XLVIII. Porém, ninguém pôs em causa que os menores estivessem inseridos na escola que anteriormente frequentavam, pelo que seria irrelevante quanto a esse respeito pudesse vir dizer a psicóloga do X e quanto ao demais, tratar-se-ia de um exercício de mera prognose sobre a forma como o X lidaria com a mudança de escola;
XLIX. Sendo certo que, como sabemos, a mudança de estabelecimento de ensino é algo por que todas as crianças e jovens passam, várias vezes, ao longo da sua vida. E, se pode constituir um desafio (sem dúvida), é também uma oportunidade de crescimento, aprendizagem e aquisição e ferramentas que prepararão os menores para o futuro que, sabemos, é incerto e pleno de mudanças (por vezes, mais abruptas e disruptivas do que uma mudança de escola);
L. Certo é que o Tribunal não é obrigado a ouvir os psicólogos que a nível particular o pai ou a mãe ou ambos os progenitores tenham escolhido para acompanhar os menores.
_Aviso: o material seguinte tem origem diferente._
(** * Hot air gun station: persistence, calibration, history and power control

    A shallow embedding of the core of [hot_air_gun_station_V1.0.ino]
    (classes CONFIG, HOTGUN_CFG, HISTORY, PID and HOTGUN) and the
    properties of that code.

    The target is an ATmega328: [int] and [unsigned int] are 16 bits wide,
    [long] is 32 bits wide, [uint8_t] arithmetic wraps modulo 256, and
    structures are laid out little-endian without padding.  Every machine
    integer is a [Z] and every wrap-around is written out.  [float] is
    the IEEE 754 single-precision format, taken from the Standard
    Library's [SpecFloat]. *)

From Stdlib Require Import ZArith List Lia Bool QArith.
From Stdlib Require SpecFloat.
From stdpp Require Import base list.
Import ListNotations.

Local Open Scope Z_scope.

(** ** Machine arithmetic *)
Module Mach.

Definition u8 (z : Z) : Z := z mod 256.
Definition u16 (z : Z) : Z := z mod 65536.
Definition u32 (z : Z) : Z := z mod 4294967296.
Definition s16 (z : Z) : Z := (z + 32768) mod 65536 - 32768.
Definition s32 (z : Z) : Z := (z + 2147483648) mod 4294967296 - 2147483648.

(** Arduino's [constrain(amt, low, high)] macro. *)
Definition constrain (amt low high : Z) : Z :=
  if amt <? low then low else if amt >? high then high else amt.

(** Arduino's [long map(long x, long in_min, long in_max, long out_min,
    long out_max)]:
    [(x - in_min) * (out_max - out_min) / (in_max - in_min) + out_min],
    in 32-bit signed arithmetic with C's truncating division. *)
Definition map (x in_min in_max out_min out_max : Z) : Z :=
  s32 (Z.quot (s32 (s32 (x - in_min) * s32 (out_max - out_min)))
              (s32 (in_max - in_min)) + out_min).

(** Read the cell [i] of a C array held as a list. *)
Definition at_ (l : list Z) (i : nat) : Z := default 0 (l !! i).

End Mach.

(** ** The EEPROM device

    [EEPROM.read], [EEPROM.write] and [EEPROM.length] belong to the Arduino
    core.  The device is an array of byte cells.  What an access past the
    last cell does depends on the part: on the AVR the address register has
    no bits above the array size, so the address is taken modulo the length
    ([Aliased]); the other reading is that such a write is lost and such a
    read gives the erased value 0xFF ([Dropped]).  Both are modelled. *)
Module EEPROM.

Inductive oob := Aliased | Dropped.

Record t := mk { policy : oob; cells : list Z }.

Definition length (e : t) : Z := Mach.u16 (Z.of_nat (List.length (cells e))).

Definition phys (e : t) (addr : Z) : option nat :=
  let n := Z.of_nat (List.length (cells e)) in
  if addr <? n then Some (Z.to_nat addr)
  else match policy e with
       | Aliased => if n =? 0 then None else Some (Z.to_nat (addr mod n))
       | Dropped => None
       end.

Definition read (e : t) (addr : Z) : Z :=
  match phys e addr with
  | Some i => default 255 (cells e !! i)
  | None => 255
  end.

Definition write (e : t) (addr : Z) (v : Z) : t :=
  match phys e addr with
  | Some i => mk (policy e) (<[i := Mach.u8 v]> (cells e))
  | None => e
  end.

End EEPROM.
Lemma increasing_at_one_time (t : Z) (l : list nat) :
  StronglySorted lt l -> Forall (fun i => tsOf evts i = t) l ->
  StronglySorted (indexLe evts) l.
Proof.
  induction 1 as [|i l Hs IH Hall]; intros Ht; [constructor|].
  inversion Ht as [|? ? Hi Ht']; subst.
  constructor; [apply IH, Ht'|].
  rewrite Forall_forall in *. intros j Hj.
  right. split; [rewrite (Ht' j Hj); reflexivity|].
  apply Nat.lt_le_incl, Hall, Hj.
Qed.

Lemma filter_hasTime_sorted (t : Z) (l : list nat) :
  StronglySorted lt l ->
  StronglySorted (indexLe evts) (filter (hasTime evts t) l).
Proof.
  intros Hs. apply (increasing_at_one_time t).
  - apply StronglySorted_filter, Hs.
  - rewrite Forall_forall. intros i Hi. apply filter_In in Hi.
    apply hasTime_tsOf, Hi.
Qed.

(** Sorting the positions by (timestamp, position) keeps, at every
    timestamp, the positions in increasing order. *)
Lemma sorted_indices_stable (t : Z) (l r : list nat) :
  StronglySorted lt l -> Permutation l r ->
  StronglySorted (indexLe evts) r ->
  filter (hasTime evts t) r = filter (hasTime evts t) l.
Proof.
  intros Hl Hp Hr.
  apply (StronglySorted_unique (indexLe evts) (indexLe_antisym evts)).
  - apply StronglySorted_filter, Hr.
  - apply filter_hasTime_sorted, Hl.
  - apply Permutation_filter, Permutation_sym, Hp.
Qed.

End Materialized.

Lemma filteredStableSort_stable (evts : list TraceEvent) (f : TraceEvent -> bool) :
  exists out, filteredStableSort evts f = Ok out /\
              stablySorted (filter f evts) out.
Proof.
  unfold filteredStableSort.
  pose proof (keptIndices_inRange f evts) as Hrange.
  pose proof (keptIndices_lookup f [] evts) as Hlook. simpl in Hlook.
  destruct (sortIndices_spec evts _ Hrange) as (r & Hsort & Hperm & Hsorted).
  assert (Hr : Forall (inRange evts) r).
  { rewrite Forall_forall in *. intros i Hi. apply Hrange.
    eapply Permutation_in; [apply Permutation_sym, Hperm|exact Hi]. }
  destruct (materialize_spec evts r Hr) as (out & Hmat & Hmap).
  exists out. simpl. rewrite Hsort. simpl. split; [exact Hmat|].
  repeat split.
  - pose proof (Permutation_map (nth_error evts) Hperm) as Hpm.
    rewrite Hlook, Hmap in Hpm.
    apply Permutation_sym, Permutation_map_inv in Hpm.
    destruct Hpm as (l3 & Heq & Hp3).
    apply map_Some_inj in Heq. subst l3. exact Hp3.
  - eapply lookup_chronological; eassumption.
  - intros t. apply map_Some_inj.
    rewrite <- (atTime_lookup evts t r out Hmap).
    rewrite <- (atTime_lookup evts t _ _ Hlook).
    f_equal. apply sorted_indices_stable; auto.
    apply keptIndices_increasing.
Qed.

(** ** The outcomes of compute_ *)

Lemma keyEvents_exist (trace : Trace) :
  exists keyEvents, filteredStableSort (traceEvents trace) isKeyEvent = Ok keyEvents.
Proof.
  destruct (filteredStableSort_stable (traceEvents trace) isKeyEvent) as (k & Hk & _).
  exists k. exact Hk.
Qed.

Lemma pop_In {A : Type} (l : list A) (x : A) : pop l = Some x -> In x l.
Proof.
  intros H. apply pop_Some in H. destruct H as [pre ->].
  apply in_or_app. right. left. reflexivity.
Qed.

(** An event of the frame is an event of the trace. *)
Lemma frameEvent_in_trace (evts keyEvents : list TraceEvent) (frameId : string)
    (e : TraceEvent) :
  filteredStableSort evts isKeyEvent = Ok keyEvents ->
  In e (frameEventsOf frameId keyEvents) -> In e evts.
Proof.
  intros Hk He.
  destruct (filteredStableSort_stable evts isKeyEvent) as (k & Hk' & Hperm & _).
  rewrite Hk in Hk'. injection Hk' as <-.
  apply filter_In in He. destruct He as [He _].
  apply Permutation_sym in Hperm.
  apply (Permutation_in _ Hperm) in He. apply filter_In in He. apply He.
Qed.

Section Outcomes.

Variable findTracingStartedEvt : FrameResolver.
Variable trace : Trace.
Variable keyEvents : list TraceEvent.
Hypothesis HkeyEvents :
  filteredStableSort (traceEvents trace) isKeyEvent = Ok keyEvents.

Lemma compute_resolution_failure :
  findTracingStartedEvt keyEvents = None ->
  compute_ findTracingStartedEvt trace = Throw FrameResolutionFailure.
Proof.
  intros Hf. unfold compute_. rewrite HkeyEvents. simpl.
  unfold resolveFrame. rewrite Hf. reflexivity.
Qed.

Variable startedInPageEvt : TraceEvent.
Variable frameId : string.
Hypothesis Hresolved : findTracingStartedEvt keyEvents = Some (startedInPageEvt, frameId).

Lemma compute_no_navstart :
  pop (filter isNavigationStartOfInterest (frameEventsOf frameId keyEvents)) = None ->
  compute_ findTracingStartedEvt trace = Throw NO_NAVSTART.
Proof.
  intros Hn. unfold compute_. rewrite HkeyEvents. simpl.
  unfold resolveFrame. rewrite Hresolved. simpl.
  unfold frameEventsOf in Hn. rewrite Hn. reflexivity.
Qed.

Variable navigationStart : TraceEvent.
Hypothesis Hnav :
  pop (filter isNavigationStartOfInterest (frameEventsOf frameId keyEvents))
  = Some navigationStart.

Lemma compute_no_fcp :
  find (markerAfter "firstContentfulPaint" navigationStart)
       (frameEventsOf frameId keyEvents) = None ->
  compute_ findTracingStartedEvt trace = Throw NO_FCP.
Proof.
  intros Hc. unfold compute_. rewrite HkeyEvents. simpl.
  unfold resolveFrame. rewrite Hresolved. simpl.
  unfold frameEventsOf in Hnav, Hc. rewrite Hnav, Hc. reflexivity.
Qed.

(** Once a navigation start is found the trace has an event, so the
    reduction over the trace has a value. *)
Lemma trace_nonempty : traceEvents trace <> [].
Proof.
  intros Hempty.
  assert (H : In navigationStart (traceEvents trace)).
  { eapply frameEvent_in_trace; [exact HkeyEvents|].
    apply pop_In in Hnav. apply filter_In in Hnav. apply Hnav. }
  rewrite Hempty in H. exact H.
Qed.

Lemma reduceMaxTs_defined :
  exists traceEnd, reduceMaxTs (traceEvents trace) = Ok traceEnd.
Proof.
  pose proof trace_nonempty as Hne. unfold reduceMaxTs.
  destruct (traceEvents trace); [congruence|]. eexists. reflexivity.
Qed.

Lemma compute_success (firstContentfulPaint : TraceEvent) :
  find (markerAfter "firstContentfulPaint" navigationStart)
       (frameEventsOf frameId keyEvents) = Some firstContentfulPaint ->
  exists processEvents traceEnd,
    filteredStableSort (traceEvents trace) (fun e => pid e =? pid startedInPageEvt)
    = Ok processEvents /\
    reduceMaxTs (traceEvents trace) = Ok traceEnd /\
    compute_ findTracingStartedEvt trace
    = Ok (artifact startedInPageEvt navigationStart firstContentfulPaint
            (frameEventsOf frameId keyEvents) processEvents traceEnd).
Proof.
  intros Hc.
  destruct (filteredStableSort_stable (traceEvents trace)
              (fun e => pid e =? pid startedInPageEvt)) as (processEvents & Hp & _).
  destruct reduceMaxTs_defined as (traceEnd & Hend).
  exists processEvents, traceEnd. split; [exact Hp|]. split; [exact Hend|].
  unfold compute_. rewrite HkeyEvents. simpl.
  unfold resolveFrame. rewrite Hresolved. simpl.
  unfold frameEventsOf in *. rewrite Hnav, Hc.
  unfold artifact.
  destruct (resolveFirstMeaningfulPaint (filter (inFrame frameId) keyEvents)
              navigationStart) as [firstMeaningfulPaint fellBack].
  rewrite Hp. simpl. rewrite Hend. reflexivity.
Qed.

End Outcomes.

(** What a returned artifact was computed from. *)
Lemma compute_Ok_inv (findTracingStartedEvt : FrameResolver) (trace : Trace)
    (r : TraceOfTab) :
  compute_ findTracingStartedEvt trace = Ok r ->
  exists keyEvents startedInPageEvt frameId navigationStart firstContentfulPaint
         processEvents traceEnd,
    filteredStableSort (traceEvents trace) isKeyEvent = Ok keyEvents /\
    findTracingStartedEvt keyEvents = Some (startedInPageEvt, frameId) /\
    pop (filter isNavigationStartOfInterest (frameEventsOf frameId keyEvents))
    = Some navigationStart /\
    find (markerAfter "firstContentfulPaint" navigationStart)
         (frameEventsOf frameId keyEvents) = Some firstContentfulPaint /\
    filteredStableSort (traceEvents trace) (fun e => pid e =? pid startedInPageEvt)
    = Ok processEvents /\
    reduceMaxTs (traceEvents trace) = Ok traceEnd /\
    r = artifact startedInPageEvt navigationStart firstContentfulPaint
          (frameEventsOf frameId keyEvents) processEvents traceEnd.
Proof.
  intros Hr.
  destruct (keyEvents_exist trace) as (keyEvents & Hk).
  destruct (findTracingStartedEvt keyEvents) as [[startedInPageEvt frameId]|] eqn:Hf.
  2: { rewrite (compute_resolution_failure _ _ _ Hk Hf) in Hr. discriminate. }
  destruct (pop (filter isNavigationStartOfInterest (frameEventsOf frameId keyEvents)))
    as [navigationStart|] eqn:Hn.
  2: { rewrite (compute_no_navstart _ _ _ Hk _ _ Hf Hn) in Hr. discriminate. }
  destruct (find (markerAfter "firstContentfulPaint" navigationStart)
                 (frameEventsOf frameId keyEvents)) as [firstContentfulPaint|] eqn:Hc.
  2: { rewrite (compute_no_fcp _ _ _ Hk _ _ Hf _ Hn Hc) in Hr. discriminate. }
  destruct (compute_success _ _ _ Hk _ _ Hf _ Hn _ Hc)
    as (processEvents & traceEnd & Hp & Hend & Hok).
  rewrite Hok in Hr. injection Hr as <-.
  exists keyEvents, startedInPageEvt, frameId, navigationStart, firstContentfulPaint,
    processEvents, traceEnd.
  repeat split; assumption.
Qed.

(** Whatever the frame resolver does, [compute_] raises no TypeError: the
    index sort stays inside the array and the reduction is only reached with
    a non-empty trace. *)
Lemma compute_never_TypeError (findTracingStartedEvt : FrameResolver)
    (trace : Trace) :
  compute_ findTracingStartedEvt trace <> Throw TypeError.
Proof.
  destruct (keyEvents_exist trace) as (keyEvents & Hk).
  destruct (findTracingStartedEvt keyEvents) as [[start frameId]|] eqn:Hf.
  2: { rewrite (compute_resolution_failure _ _ _ Hk Hf). discriminate. }
  destruct (pop (filter isNavigationStartOfInterest (frameEventsOf frameId keyEvents)))
    as [nav|] eqn:Hn.
  2: { rewrite (compute_no_navstart _ _ _ Hk _ _ Hf Hn). discriminate. }
  destruct (find (markerAfter "firstContentfulPaint" nav)
                 (frameEventsOf frameId keyEvents)) as [fcp|] eqn:Hc.
  2: { rewrite (compute_no_fcp _ _ _ Hk _ _ Hf _ Hn Hc). discriminate. }
  destruct (compute_success _ _ _ Hk _ _ Hf _ Hn _ Hc)
    as (procs & traceEnd & _ & _ & ->).
  discriminate.
Qed.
Caso entenda necessária uma avaliação psicológica aos menores pode e deve o tribunal ordenar seja a mesma feita por meios à disposição do Tribunal – perícias médico-legais de psicologia;
LI. Sempre se diga ademais, no que à pretendida audição do X concerne, que, como é consabido, a vontade que possa ser expressa pelos menores (sempre relevante, naturalmente) pode não corresponder ao seu melhor interesse – e é esse superior interesse que deve subjazer à decisão do Tribunal. Neste caso, estamos perante um menor com (à data) seis anos de idade que, pretendia a Requerida, seria ouvido sobre uma mudança para outro estabelecimento de ensino. Não é de todo expectável que a audição do X viesse a revelar-se relevante para a tomada de decisão aqui em causa;
LII. A Requerida, em bom rigor, parece sustentar a necessidade de alteração dos pontos 1 e 2 dos Factos Não Provados, no sentido de que para os menores é imprescindível manterem-se na escola M, no facto de os mesmos sempre a terem frequentado desde os 3 anos de idade e porque, apresentando esta um método alternativo de ensino, os menores teriam grandes dificuldades em adaptar-se a outra escola. Seria, porém, absurdo admitir que, a partir do momento em que uma criança, ainda em idade pré-escolar, ingressasse num estabelecimento de ensino M, nunca mais poderia dele sair e frequentar outra escola privada ou pública com um método de ensino diferente…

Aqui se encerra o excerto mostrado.